Week 3 (Data Types) Flashcards
What are the two main data types?
Categorical or nominal: things that can be counted
Measurement: things that can be measured
What are categorical/nominal variables?
Discrete- certain number
Label can be represented by name of number (vanilla strawberry chocolate, 1, 25 ,18)
Only valid mathematical operation is counting
Ordinal scales?
Discrete- certain number Inherent order (ranks) Some information about quantity Steps may not be equal Movement along the scale indicates a change in amount but doesn’t indicate how much change Can’t calculate means etc
Interval scales?
Order and equal intervals
Continuous
Mathematical operations - addition and subtraction
No true 0
0 doesn’t mean absence
Ratio scales?
Order Equal intervals True 0 = absence Physical quantities (mass, length, time) Can calculate ratios of different values
Continuous variables?
Theoretically infinite resolution between minimum and maximum
Can be converted to discrete variables but not view versa - conversion causes loss of information/precision
A construct can be continuous but the method of quantifying it may be discrete
What are the 3 measures of central tendency?
Mean
Median
Mode
What is the mode?
Only used for categorical data
Most commonly occurring value in a set
Sample can have more than one mode
Bimodal: two modal values
Multimodal: more than two modal values
If there are no values that occur more than once, there isn’t a mode for the data set
What is the median?
All scores ordered in increasing value and the middle score is the median.
Same number of observations below and above the median
Odd sample size- middle score
Even sample size - average elf two middle points
What is the mean?
Most commonly used
Add all values and divide by total number
Value around which scores are distributed
Won’t over or under estimate
Isn’t biased
What happens with extreme values?
If the outlier isn’t obvious, need to be careful about discarding
Median is unaffected by end points whereas mean uses all of the data and therefore in some cases the mean is not representative
Outliers can sometimes be seen using visual inspection
What measures are used to measure the spread of dispersion?
Range
Interquartile range
Sample standard deviation
What is range?
Maximum - minimum
Depended entirely on two extreme scores - if either are outliers, the range overestimates variability in the data
Range increases as sample size increases and this is because the bigger the sample size, the more opportunities there are to get extreme variables. Large samples allow for a good look and feel for extremes
Explain quartiles?
Group the data into 4 ordered, equal groups
Q1 lower quartile: 25% are below, 75% are above
Q3 upper quartile: 75% below, 25% above
Interquartile range: difference between Q1 and Q3
How much spread in the middle 50% of scores
the bigger the IQR = bigger dispersion
Variance and standard deviation?
Variance is roughly the average of the squared differences of the mean
Calculate how far away each score is from the mean- some are below and some are above
How do we choose descriptive statistics?
Nominal data should not be summarised using interquartile range mean median and mode
ordinal data can be associated with some descriptive statistics including median quartiles and interquartile range
Explain distributional shape?
Data values tend to be symmetrically clustered around the mean
Skewness of distributional shape?
Instead of being symmetrical the tail part is spread out much further on one side this is not a normal distribution
Positive: right skewed. More high values then low
Negative: left skewed. More low than high
Histograms can be used to assess skewness
What is Kurtosis?
Is about the shape of the two tails
Long and fat tails: low kurtosis
Peaked distribution and small tails: High kurtosis
It is typically measured in relation to the normal distribution
Skewness is more important
EDA?
Exploratory data analysis
Refers to procedures designed to present data in an informative way using graphical pictorial and summary methods
Graphs and tables help to organise explore and present data and highlight its features
What can you do with one categorical variable to turn it into visual information?

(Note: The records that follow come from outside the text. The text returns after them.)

Lemma client_emits_amounts (headers : list jsstring) (line : jsstring) (r : MerchantRecord) :
  emits ClientPath headers line r →
  tpt r = orZero (parseFloat (fieldNamed (str "tpt") headers 0 (split 0x3B line)))
  ∧ tpv r = orZero (parseFloat (fieldNamed (str "tpv") headers 0 (split 0x3B line))).
Proof.
  intros (records & Hline). revert Hline. unfold Client.importLine.
  rewrite !buildRow_lookup by str_ne.
  destruct (allEmpty _); [by intros [= ?%app_singleton_ne]|].
  destruct (_ || _); [by intros [= ?%app_singleton_ne]|].
  destruct (Client.parseMonthToDate _) as [date|]; simpl; [|done].
  by intros [= <-%app_singleton_inv].
Qed.

(** C7, as amended. On either path, the [tpt] and the [tpv] of the record
    made from a line are numbers, never [NaN], and each of the two is
    [>= 0] whenever the text handed to [parseFloat] for its own column
    does not start, after white space, with a minus sign. *)
Theorem amounts_nonnegative_without_minus (path : Path) (headers : list jsstring)
    (line : jsstring) (r : MerchantRecord) :
  emits path headers line r →
  (tpt r ≠ S754_nan ∧ tpv r ≠ S754_nan)
  ∧ (leadingMinus (interp (fieldNamed (str "tpt") headers 0 (split 0x3B line))) = false →
     nonNegative (tpt r))
  ∧ (leadingMinus
       (tpvText path (interp (fieldNamed (str "tpv") headers 0 (split 0x3B line))))
       = false →
     nonNegative (tpv r)).
Proof.
  intros Hemit. destruct path; simpl.
  - apply server_emits_amounts in Hemit as (rawTpv & Hraw & -> & ->).
    rewrite Hraw. simpl. split_and!; [apply orZero_not_nan..| |];
      intros Hsign; by apply coerce_nonNegative.
  - apply client_emits_amounts in Hemit as [-> ->].
    split_and!; [apply orZero_not_nan..| |];
      intros Hsign; by apply coerce_nonNegative.
Qed.

Lemma amounts_nonnegative_without_minus_witness :
  (tpt refundRecord ≠ S754_nan ∧ tpv refundRecord ≠ S754_nan)
  ∧ nonNegative (tpv refundRecord).
Proof.
  destruct (amounts_nonnegative_without_minus ServerPath (csvHeaders sampleHeader)
              (str "Cards;PayChat;B3;Bolt;-5;7;feb-2025") refundRecord)
    as (Hnumbers & _ & Htpv).
  - exists initialLoop.
    exists {| EdgeFn.records := [refundRecord];
              EdgeFn.seenKeys := setAdd (recordKey refundRecord) ∅;
              EdgeFn.duplicates := 0 |}.
    split; vm_compute; reflexivity.
  - split; [exact Hnumbers|]. apply Htpv. vm_compute. reflexivity.
Defined.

Frequency: represents counts in each category
Contingency table (two way table) of frequency: row or column percentages are means of summarising the relationship between the two variable
Pie charts: graphical representations used for a single categorical variable with typically a few categories
What can we do we one or more categorical variable to turn it into visual information?
Bar (column) graphs
Can be used for either one or two variables
How do we turn one continuous variable into visual information?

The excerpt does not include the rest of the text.